A stray data point that differs greatly from the majority is called an outlier, and it can affect machine learning models' performance in both good and negative ways.

-1. Model Performance:
Outliers can ruin patterns, so it will give inaccurate data. 

-2. Overfitting:
Because outliers capture noise in the data instead of actual patterns, they can cause overfitting in complex models. When trained on datasets including outliers, models may get attuned to the noise, leading to subpar generalization on unobserved data.

-3. Robustness:
Positively, some algorithms for machine learning are less vulnerable to outliers. Random forests and decision trees, for example, may tolerate outliers well and continue to function well in their presence.
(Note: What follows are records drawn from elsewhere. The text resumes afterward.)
(* ===== verification/MessageView.v ===== *)
(** How a tool call is presented to clients: [toolPresentation] of
    [service/src/agent/message-view.ts]. *)
From Stdlib Require Import ZArith Lia.
From stdpp Require Import base tactics strings gmap sorting option.
From stdpp Require Import list.
From S2P Require Import Prelude JsRuntime.

Inductive tool_kind :=
  | Kquestions | Kapp_permission | Kautomation_activation | Kbootstrap
  | Kbrowser_handoff | Kterminal | Kgeneric.

#[export] Instance tool_kind_eq_dec : EqDecision tool_kind.
Proof. solve_decision. Defined.

Record ToolPresentation := mkPresentation {
  tp_kind : tool_kind;
  tp_id : option string;
  tp_status : option string;
}.

(** The kind a tool name and its payload select. *)
Definition tool_kind_of (name : string) (payload : list (string * jsval)) : tool_kind :=
  if bool_decide (name = "ask_user_questions") then Kquestions
  else if bool_decide (name = "data_request_api_key") then Kapp_permission
  else if bool_decide (name = "automations_request_activation") then Kautomation_activation
  else if bool_decide (name = "automations_request_existing_contacts") then Kbootstrap
  else if bool_decide (name = "browser_request_handoff")
          || bool_decide (as_string (field_lookup "wait_kind" payload) = Some "return_control")
  then Kbrowser_handoff
  else if starts_with "terminal." name then Kterminal else Kgeneric.

(** [a ?? b] where both are [string | null]. *)
Definition or_else {A} (a b : option A) : option A :=
  match a with Some x => Some x | None => b end.

Definition toolPresentation (name : string) (payload : list (string * jsval)) (pending : bool)
  : ToolPresentation :=
  let result := as_record (field_lookup "result" payload) ?? payload in
  let proposal := as_record (field_lookup "proposal" payload) ?? result in
  let request := as_record (field_lookup "request" payload) ?? result in
  let kind := tool_kind_of name payload in
  let id := match kind with
            | Kquestions | Kapp_permission => nonempty_string (field_lookup "request_id" request)
            | Kautomation_activation | Kbootstrap =>
                nonempty_string (field_lookup "proposal_id" proposal)
            | Kbrowser_handoff =>
                or_else (nonempty_string (field_lookup "handoff_id" payload))
                        (nonempty_string (field_lookup "handoff_id" result))
            | Kterminal | Kgeneric => None
            end in
  let status := if pending then Some "pending"
                else or_else (nonempty_string (field_lookup "status" proposal))
                       (or_else (nonempty_string (field_lookup "status" request))
                          (nonempty_string (field_lookup "status" payload))) in
  mkPresentation kind id status.

(** The presentation as the object literal the source builds. *)
Definition presentation_value (p : ToolPresentation) : jsval :=
  let str o := match o with Some s => JStr s | None => JNull end in
  JObj [("kind", JStr (match tp_kind p with
                       | Kquestions => "questions" | Kapp_permission => "app_permission"
                       | Kautomation_activation => "automation_activation"
                       | Kbootstrap => "bootstrap" | Kbrowser_handoff => "browser_handoff"
                       | Kterminal => "terminal" | Kgeneric => "generic"
                       end));
        ("id", str (tp_id p)); ("status", str (tp_status p))].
-5. Preprocessing Techniques:
Robust preprocessing procedures are essential to reduce the influence of outliers. These include using robust estimators to impute missing values, altering skewed features to lessen the impact of outliers, and capping or extending outliers to predetermined ranges.



###### Detecting outliers:

- Z-score:
z = (x - mean) / std
-x-data point
-mean-mean of data set
-std - standart deviation 

To identify outliers using the z-score, we can set a threshold value, say 3. Any data point with a z-score greater than 3 or less than -3 can be considered an outlier. We can use the scipy library in Python to calculate the z-score and identify outliers.
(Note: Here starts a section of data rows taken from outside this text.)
Definition getSnapshot (th : string) (freshBoundary : bool) : M AgentRuntimeSnapshot :=
  snap ← ensureSnapshot th;
  ensureCursorAvailable th snap;;
  when freshBoundary (c ← pushCheckpoint th; modify_snapshot th (set_streamCursor c));;
  gets (fun s => serializeSnapshot (snapshot_at th s)).

Definition setOutputActivity (th turn llm : string) (state : option AgentOutputActivityState)
    (begin : bool) : M unit :=
  snap ← ensureSnapshot th;
  if negb (active snap) || negb (bool_decide (turnId snap = Some turn)) then mret tt
  else
    let current := output_activity snap in
    if negb begin && negb (bool_decide (oa_llm_call_id <$> current = Some llm)) then mret tt
    else if bool_decide (oa_llm_call_id <$> current = Some llm)
            && bool_decide (oa_state <$> current = state) then mret tt
    else
      emit th "agent.output_activity"
        [("turn_id", JStr turn); ("llm_call_id", JStr llm); ("state", activity_state_value state)]
        (fun cursor =>
           modify_snapshot th (set_output_activity (mkActivity llm <$> state));;
           modify_snapshot th (set_streamCursor cursor);;
           now ← date_now;
           modify_snapshot th (set_updatedAt now));;
      mret tt.

Definition clearOutputActivity (th : string) : M unit :=
  snap ← ensureSnapshot th;
  match turnId snap, output_activity snap with
  | Some turn, Some act =>
      when (str_truthy turn) (setOutputActivity th turn (oa_llm_call_id act) None false)
  | _, _ => mret tt
  end.

Definition startTurn (th turn : string) (env : option jsval) : M AgentRuntimeSnapshot :=
  updateSnapshot th
    (modify_snapshot th (fun sn =>
       set_lastError None (set_contextBudget JNull (set_environment (env ?? JNull)
         (set_draftReasoning [] (set_draftAssistant None (set_pendingTool None
           (set_canCancel true (set_phase Starting (set_turnId (Some turn)
             (set_active true (set_output_activity None sn))))))))))))
    None.

Definition markThinking (th : string) (cursor : option string) : M AgentRuntimeSnapshot :=
  clearOutputActivity th;;
  updateSnapshot th
    (modify_snapshot th (fun sn => set_pendingTool None (set_phase Thinking sn))) cursor.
The interquartile range (IQR) is a measure of the spread of the middle 50% of the data. The IQR can be calculated as the difference between the 75th percentile and the 25th percentile of the dataset. Any data point outside the range of 1.5 times the IQR below the 25th percentile or above the 75th percentile can be considered an outlier.

In [28]:
import pandas as pd
import numpy as np
 
# Load the Iris dataset
df = pd.DataFrame({"Age": [17, 16, 44, 16, 15, 18, 16, 17, 18]})

 
# Extract the column of interest for outlier detection (e.g., age)
column_name = "Age"
data = df[column_name]
 
# Calculate the Z-scores
z_scores = (data - data.mean()) / data.std()
 
# Define a threshold for identifying outliers (e.g., Z-score threshold of 2)
threshold = 2
 
# Identify the outliers
outliers = df[abs(z_scores) > threshold]
 
# Print the outliers
print("Outliers:")
print(outliers)

Outliers:
   Age
2   44


In [30]:
# calculate IQR for column Height
Q1 = df['Age'].quantile(0.25)
Q3 = df['Age'].quantile(0.75)
IQR = Q3 - Q1

# identify outliers
threshold = 1.5
outliers = df[(df['Age'] < Q1 - threshold * IQR) | (df['Age'] > Q3 + threshold * IQR)]
print(outliers)

   Age
2   44


###### Handling Outliers


- Trimming:

Remove extreme values from the dataset based on a predefined threshold.
It involves discarding data points that exceed a certain percentile or fall outside a specified range.

- Winsorization:

Winsorization replaces extreme values with the values of the nearest non-outlier data points.
It helps reduce the impact of outliers without removing them entirely.

- Robust Scaling:

Use robust scaling techniques such as RobustScaler from scikit-learn to scale the data while mitigating the influence of outliers.
Robust scaling scales the data based on robust statistics like median and interquartile range (IQR).

- Imputation:

Replace outlier values with more representative values using imputation techniques such as median or mean imputation.
Imputation can help retain data integrity while mitigating the influence of outliers on the analysis.